The team added that there is no doubt that something important happened in this region around that time, as temperatures plummeted in the Northern Hemisphere.
The Clovis people from a prehistoric Paleo-Indian culture, vanished from the western United States. Earlier this year, Bloomberg reported the Clovis were the ancestors of American Indians.
In addition, many of North America's mammals, including mammoths, became extinct.
Supporters of the impact theory state evidence of the cosmic collision can be found in tiny diamonds formed in the high pressure of an impact, as well as soot and charcoal from fires triggered by the crash.
Opponents argue there are other explanations for these materials. They have also insist a meteor impact should have left a huge fingerprint in the geological record, but nothing has been found.
The researchers examined the original literature detailing the 29 sites, which revealed many claims that the locations were 12,800 years old were tenuous. For instance, a glacial feature in Alberta, Canada, had been described as around 13,000 years old, but the date was based on a correlation with similar glacial features 2,600km away, which were formed by another ice sheet.

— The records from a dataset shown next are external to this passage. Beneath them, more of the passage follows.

(** X8. The typed accessors agree with [casted()]: where [casted()] binds
    a key to a value, the accessor of the declared type of the key's option,
    called with any spelling of the key and any default, returns that
    value. *)
Theorem typed_accessors_agree_with_casted (host : Builtins)
    (mapping : dict Value) (options : list Option.t) (self : OptionDict.t)
    (r : dict Value) (k k' : string) (v default : Value) (o : Option.t) :
  OptionDict.__init__ mapping options = Ok self ->
  OptionDict.casted self = Ok r ->
  dict_get k r = Some v ->
  dict_get k (OptionDict._options self) = Some o ->
  lower k' = k ->
  match Option.type o with
  | OptionType_str =>
      exists s, OptionDict.getstr self k' default = Ok s
                /\ v = of_optional VStr s
  | OptionType_int =>
      exists z, OptionDict.getint self k' default = Ok z
                /\ v = of_optional VInt z
  | OptionType_float =>
      exists f, OptionDict.getfloat self k' default = Ok f
                /\ v = of_optional VFloat f
  | OptionType_bool =>
      exists b, OptionDict.getbool self k' default = Ok b
                /\ v = of_optional VBool b
  end.
Proof.
  intros Hinit Hr Hv Ho Hk'.
  destruct (casted_outcome_aux host mapping options self r Hinit Hr)
    as [Hkeys Hvals].
  assert (Hk : In k (dict_keys (OptionDict._dict self))).
  { rewrite <- Hkeys. apply dict_get_In_keys. eauto. }
  apply dict_get_In_keys in Hk as [v0 Hv0].
  destruct (Hvals k v0 Hv0) as (o' & v' & Ho' & Hcast & Hget).
  rewrite Ho in Ho'. injection Ho' as <-.
  rewrite Hv in Hget. injection Hget as <-.
  assert (Hstored : forall d, OptionDict.get self k' d = v0).
  { intros d.
    assert (Hl : lower k = k).
    { assert (Hin : In k (dict_keys (OptionDict._dict self)))
        by (apply dict_get_In_keys; eauto).
      apply (constructed_keys _ _ _ k Hinit) in Hin as (p & _ & <- & _).
      apply lower_idem. }
    unfold OptionDict.get. now rewrite Hk', Hv0. }
  unfold cast_option_value in Hcast.
  unfold OptionDict.getstr, OptionDict.getint, OptionDict.getfloat,
    OptionDict.getbool.
  rewrite Hstored.
  destruct (Option.type o).
  - destruct (value_to_string v0) as [e | s] eqn:E; [discriminate |].
    injection Hcast as <-. exists s.
    destruct v0; simpl in *; auto; injection E as <-; auto.
  - destruct (value_to_int v0) as [e | z] eqn:E; [discriminate |].
    injection Hcast as <-. exists z.
    destruct v0; simpl in *; auto; injection E as <-; auto.
  - destruct (value_to_bool v0) as [e | b] eqn:E; [discriminate |].
    injection Hcast as <-. exists b.
    destruct v0; simpl in *; auto; injection E as <-; auto.
  - destruct (value_to_float v0) as [e | f] eqn:E; [discriminate |].
    injection Hcast as <-. exists f.
    destruct v0; simpl in *; auto; injection E as <-; auto.
Qed.

Lemma typed_accessors_agree_with_casted_witness :
  exists z,
    OptionDict.getint (host := CPython.host) Sample.constructed "Size" VNone
    = Ok z
    /\ VInt 10 = of_optional VInt z.
Proof.
  apply (typed_accessors_agree_with_casted CPython.host
           Sample.mapping Sample.options Sample.constructed
           [("name", VStr "abc"); ("indent", VInt 4); ("size", VInt 10)]
           "size" "Size" (VInt 10) VNone
           (Option.__init__ "size" (Some OptionType_int) VNone None None true));
    reflexivity.
Defined.

(** ** Construction looks at keys only *)

Lemma dict_keys_set_congr {V : Type} (k : string) (v v' : V) (d d' : dict V) :
  dict_keys d = dict_keys d' ->
  dict_keys (dict_set k v d) = dict_keys (dict_set k v' d').
Proof.
  revert d'. induction d as [|[k0 v0] d IH]; intros [|[k0' v0'] d']; simpl;
    try discriminate.
  - reflexivity.
  - intros [= <- Hrest].
    destruct (String.eqb k k0); simpl; f_equal; auto.
Qed.

Lemma dict_get_keys_congr {V : Type} (k : string) (d d' : dict V) :
  dict_keys d = dict_keys d' ->
  (dict_get k d = None <-> dict_get k d' = None).
Proof.
  intros H. now rewrite !dict_get_None_keys, H.
Qed.

(** Two raw mappings with the same keys drive the loop of [__init__] the
    same way. *)
Lemma init_loop_keys_only (mapping mapping' : dict Value)
    (options : list Option.t) (self self' : OptionDict.t) :
  dict_keys mapping = dict_keys mapping' ->
  dict_keys (OptionDict._dict self) = dict_keys (OptionDict._dict self') ->
  OptionDict._options self = OptionDict._options self' ->
  match OptionDict.init_loop mapping (OptionDict.build_keymap mapping)
          options self,
        OptionDict.init_loop mapping' (OptionDict.build_keymap mapping')
          options self' with
  | inl e, inl e' => e = e'
  | inr s, inr s' =>
      dict_keys (OptionDict._dict s) = dict_keys (OptionDict._dict s')
      /\ OptionDict._options s = OptionDict._options s'
  | _, _ => False
  end.
Proof.
  intros Hkeys.
  assert (Hkm : OptionDict.build_keymap mapping'
                = OptionDict.build_keymap mapping)
    by (unfold OptionDict.build_keymap; now rewrite Hkeys).
  rewrite Hkm. revert self self'.
  induction options as [|h options IH]; intros self self' Hd Ho; simpl.
  - auto.
  - destruct (dict_get (lower (Option.name h)) (OptionDict.build_keymap mapping))
      as [key|] eqn:Hkey.
    + destruct (keymap_get_Some _ _ _ Hkey) as (_ & v & Hv).
      assert (Hv' : exists v', dict_get key mapping' = Some v').
      { apply dict_get_In_keys. rewrite <- Hkeys. apply dict_get_In_keys. eauto. }
      destruct Hv' as [v' Hv']. rewrite Hv, Hv'.
      apply IH; simpl; [now apply dict_keys_set_congr | now rewrite Ho].
    + destruct (Option.is_required h); [reflexivity |].
      destruct (negb (is_None (Option.default h)));
        apply IH; simpl;
        [now apply dict_keys_set_congr | now rewrite Ho
        | assumption | now rewrite Ho].
Qed.
(** An identically zero original (and reconstruction): the call returns NaN
    and raises nothing. *)
Lemma compute_reconstruction_error_zero_returns_NaN :
  metrics.compute_reconstruction_error [Fin 0; Fin 0; Fin 0] [Fin 0; Fin 0; Fin 0]
  = Ok NaN
  /\ ~ (exists e : exn,
          metrics.compute_reconstruction_error
            [Fin 0; Fin 0; Fin 0] [Fin 0; Fin 0; Fin 0] = Raise e).
Proof.
  assert (H : metrics.compute_reconstruction_error
                [Fin 0; Fin 0; Fin 0] [Fin 0; Fin 0; Fin 0] = Ok NaN).
  { change [Fin 0; Fin 0; Fin 0] with (finite [0%R; 0%R; 0%R]).
    rewrite compute_reconstruction_error_finite by reflexivity.
    assert (Hz : Forall (fun c => c = 0%R) [0%R; 0%R; 0%R]) by repeat constructor.
    rewrite (vector_sub_from_zero_norm _ _ eq_refl Hz).
    apply l2_norm_zero_iff in Hz. rewrite Hz.
    unfold fdiv. destruct (Req_dec_T 0 0); [reflexivity | contradiction]. }
  split; [exact H |]. intros [e He]. rewrite H in He. discriminate.
Qed.

(** ** compute_parameter_stability *)

Lemma successive_pairs_by_index {A B : Type} (f : A -> A -> B) (d : A) (l : list A) :
  zip_with f (tail l) l
  = map (fun k => f (nth (S k) l d) (nth k l d)) (seq 0 (length l - 1)).
Proof.
  induction l as [|x l IH]; [reflexivity |].
  destruct l as [|y l]; [reflexivity |].
  cbn [tail zip_with length]. cbn [tail] in IH.
  replace (S (S (length l)) - 1)%nat with (S (length l)) by lia.
  cbn [seq map nth]. f_equal.
  rewrite IH. cbn [length].
  replace (S (length l) - 1)%nat with (length l) by lia.
  rewrite <- seq_shift, map_map. reflexivity.
Qed.

Lemma row_diff_finite (history : list (list R)) :
  metrics.row_diff (finite_rows history)
  = finite_rows (zip_with vector_sub (tail history) history).
Proof.
  unfold metrics.row_diff, finite_rows.
  induction history as [|x history IH]; [reflexivity |].
  destruct history as [|y history]; [reflexivity |].
  cbn [map tail zip_with] in *. rewrite zip_fsub_finite. f_equal. exact IH.
Qed.

Lemma norms_finite (rows : list (list R)) :
  map linalg_norm (finite_rows rows) = finite (map l2_norm rows).
Proof.
  unfold finite_rows, finite at 2. rewrite !map_map.
  apply map_ext. intros row. apply linalg_norm_finite.
Qed.

Lemma fmaximum_finite (a b : R) : fmaximum (Fin a) (Fin b) = Fin (Rmax a b).
Proof.
  unfold fmaximum, fle, Rmax. destruct (Rle_dec a b); reflexivity.
Qed.

Lemma foldl_fmaximum_finite (x : R) (l : list R) :
  foldl fmaximum (Fin x) (finite l) = Fin (foldl Rmax x l).
Proof.
  unfold finite. revert x. induction l as [|y l IH]; intros x; [reflexivity |].
  cbn [map foldl]. rewrite fmaximum_finite. apply IH.
Qed.

Lemma np_max_finite (x : R) (l : list R) :
  np_max (finite (x :: l)) = Ok (Fin (foldl Rmax x l)).
Proof.
  change (finite (x :: l)) with (Fin x :: finite l).
  cbn [np_max]. rewrite foldl_fmaximum_finite. reflexivity.
Qed.

Lemma foldl_Rmax_bounds (x : R) (l : list R) :
  In (foldl Rmax x l) (x :: l)
  /\ forall y, In y (x :: l) -> (y <= foldl Rmax x l)%R.
Proof.
  revert x. induction l as [|z l IH]; intros x; cbn [foldl].
  - split; [left; reflexivity |]. intros y [<-|[]]. lra.
  - destruct (IH (Rmax x z)) as [Hin Hub]. split.
    + destruct Hin as [Heq|Hin]; [| right; right; exact Hin].
      rewrite <- Heq. unfold Rmax. destruct (Rle_dec x z); simpl; auto.
    + intros y Hy.
      assert (Hm : (Rmax x z <= foldl Rmax (Rmax x z) l)%R)
        by (apply Hub; left; reflexivity).
      destruct Hy as [<-|[<-|Hy]].
      * pose proof (Rmax_l x z). lra.
      * pose proof (Rmax_r x z). lra.
      * apply Hub. right. exact Hy.
Qed.

Lemma np_mean_finite (l : list R) :
  l <> [] -> np_mean (finite l) = Fin (Rmean l).
Proof.
  intros Hl. unfold np_mean, Rmean, of_nat.
  rewrite np_sum_finite. unfold finite. rewrite length_map.
  apply fdiv_fin. apply not_0_INR. destruct l; [contradiction | discriminate].
Qed.

Lemma last_finite (l : list R) :
  List.last (finite l) (Fin 0) = Fin (List.last l 0%R).
Proof.
  unfold finite. induction l as [|x [|y l] IH]; try reflexivity.
  exact IH.
Qed.
(** * The strategy execution core of jesse, embedded in Rocq

    Source: [jesse/strategies/Strategy.py], class [Strategy].

    The embedding is shallow.  A method of the class becomes a function in a
    state-and-exception monad over a record [World] that holds the fields of
    the strategy object together with the collaborators it shares (the
    position, the completed-trades store) and the trace of the calls it makes
    on the broker, on the router and on the user's overrides.  An exception
    leaves the state as it was when it was raised, as in Python.

    Numbers.  The strategy computes with binary64 floating-point numbers
    (Python [float], numpy [float64]).  The code is embedded once, over an
    interface [Num] of the operations it uses, and is run at two instances:
    [binary64] (Rocq's primitive floats, the arithmetic of the program) and
    [exact] (the rationals, the arithmetic the specification reasons in).

    Outside the class.  The collaborators are taken from an environment
    [Env]: the mode flags of [jh], the broker (every order-submitting call
    returns an order), the order store, and the overrides of the user's
    subclass.  An override reads the strategy and writes its four intents;
    [should_long], [should_short], [should_cancel] and the filters only read.
    The environment also gives the routes of the router, each a strategy
    object with its class and its attributes: a broadcast runs the loop of
    [_broadcast] over them, and an exception of a route's reconciler comes
    back to the strategy that broadcasts.

    After the class come the parts of it that need more than [Env] gives:
    [liquidate] and the averages, and [_terminate]; and the indicator
    [bollinger_bands_width].

    Left out: calls to the logger (they do not touch the strategy), the
    [vars] and [hp] dictionaries, and the convenience properties that only
    read the stores. *)

From Stdlib Require Import List Bool ZArith QArith Qabs String Floats Lia.
Import ListNotations.

Set Implicit Arguments.
Local Close Scope Q_scope.
Local Open Scope Z_scope.

(* ================================================================= *)
(** ** Numbers *)

(** The operations of Python floats that the strategy uses.  Python's
    [a > b] is [num_ltb b a], [a >= b] is [num_leb b a] and [a != b] is
    [negb (num_eqb a b)]. *)
Class Num (R : Type) : Type := {
  num_zero : R;                 (* the literal 0 the accumulators start from *)
  num_nan  : R;                 (* np.nan *)
  num_add  : R -> R -> R;
  num_mul  : R -> R -> R;
  num_div  : R -> R -> R;       (* IEEE division, total *)
  num_abs  : R -> R;
  num_eqb  : R -> R -> bool;
  num_ltb  : R -> R -> bool;
  num_leb  : R -> R -> bool
}.

(** binary64: the arithmetic of the program. *)
#[export] Instance binary64 : Num float := {
  num_zero := PrimFloat.zero;
  num_nan  := PrimFloat.nan;
  num_add  := PrimFloat.add;
  num_mul  := PrimFloat.mul;
  num_div  := PrimFloat.div;
  num_abs  := PrimFloat.abs;
  num_eqb  := PrimFloat.eqb;
  num_ltb  := PrimFloat.ltb;
  num_leb  := PrimFloat.leb
}.
(** X18: a queue whose [maxsize] is below the number of applications is
    refused with a [ValueError] before the model is connected, before a task
    exists and before any status call.  When the
    queue has a free slot for every application as the call starts, then at
    every moment of the wait [put_nowait] succeeds for any task that is still
    suspended, and a task that finds its application in the desired status
    returns with its application name appended to the queue. *)
Theorem queue_precondition (repr : string → string) model apps units status
    agent_status q trace :
  (maxsize q < Z.of_nat (length apps) →
     wait_until_desired_status repr model apps units status agent_status
       (Some q) trace
     = mkReport
         (Some (ValueError
            "Queue size should be at least the number of applications"))
         false (mkWaiterState [] (Some q) 0))
  ∧ (Z.of_nat (length (items q) + length apps) ≤ maxsize q →
     let ws := at_deadline apps units status agent_status (Some q) trace in
     ∃ q', shared_queue ws = Some q' ∧ maxsize q' = maxsize q
       ∧ (∀ i t a, tasks ws !! i = Some t → running (state t) = true →
            put_nowait q' a = inr (mkQueue (maxsize q') (items q' ++ [a])))
       ∧ (∀ i t st application,
            tasks ws !! i = Some t → state t = Fetching →
            applications st !! app t = Some application →
            desired_status_reached application (unit_list t)
              (wl_status_of status) agent_status = true →
            step (wl_status_of status) agent_status ws (Reply i (Snapshot st))
            = mkWaiterState (<[i := set_state t Returned]> (tasks ws))
                (Some (mkQueue (maxsize q') (items q' ++ [app t])))
                (get_status_calls ws))).
Proof.
  split.
  - intros Hsmall. unfold wait_until_desired_status, queue_too_small.
    by rewrite bool_decide_eq_true_2.
  - intros Hfree ws.
    assert (Hroom : has_room ws).
    { apply run_has_room. unfold has_room. rewrite suspended_spawn.
      exact Hfree. }
    destruct (run_queue_bound (wl_status_of status) agent_status trace
                (spawn apps units (Some q)) q eq_refl) as (q' & Hq' & Hmax).
    fold (at_deadline apps units status agent_status (Some q) trace) in Hq'.
    fold ws in Hq'. exists q'. split; [done|]. split; [done|].
    assert (Hput : ∀ i t a, tasks ws !! i = Some t →
              running (state t) = true →
              put_nowait q' a = inr (mkQueue (maxsize q') (items q' ++ [a]))).
    { intros i t a Hi Hr. unfold put_nowait.
      by rewrite (room_not_full ws q' i t Hroom Hq' Hi Hr). }
    split; [exact Hput|].
    intros i t st application Hi Hs Happ Hok.
    rewrite (step_reply _ _ ws i _ t Hi Hs). simpl.
    unfold wait_until_status_coroutine. rewrite Happ, Hok, Hq'.
    rewrite (Hput i t (app t) Hi) by by rewrite Hs. done.
Qed.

At Wally's Beach in Alberta, the radiocarbon age came from the skull of an extinct musk ox. However, the reported markers for the impact were found in sediment inside a horse skull fossil.
The team concluded that the dates do not support a simultaneous event in all 29 locations.
Richard Firestone, a nuclear chemist at Lawrence Berkeley National Laboratory in California, has dismissed the findings: "Meltzer's analysis of the dates is overly simplistic and clearly biased towards his conclusions."
The research was published in the journal the Proceedings of the National Academy of Sciences.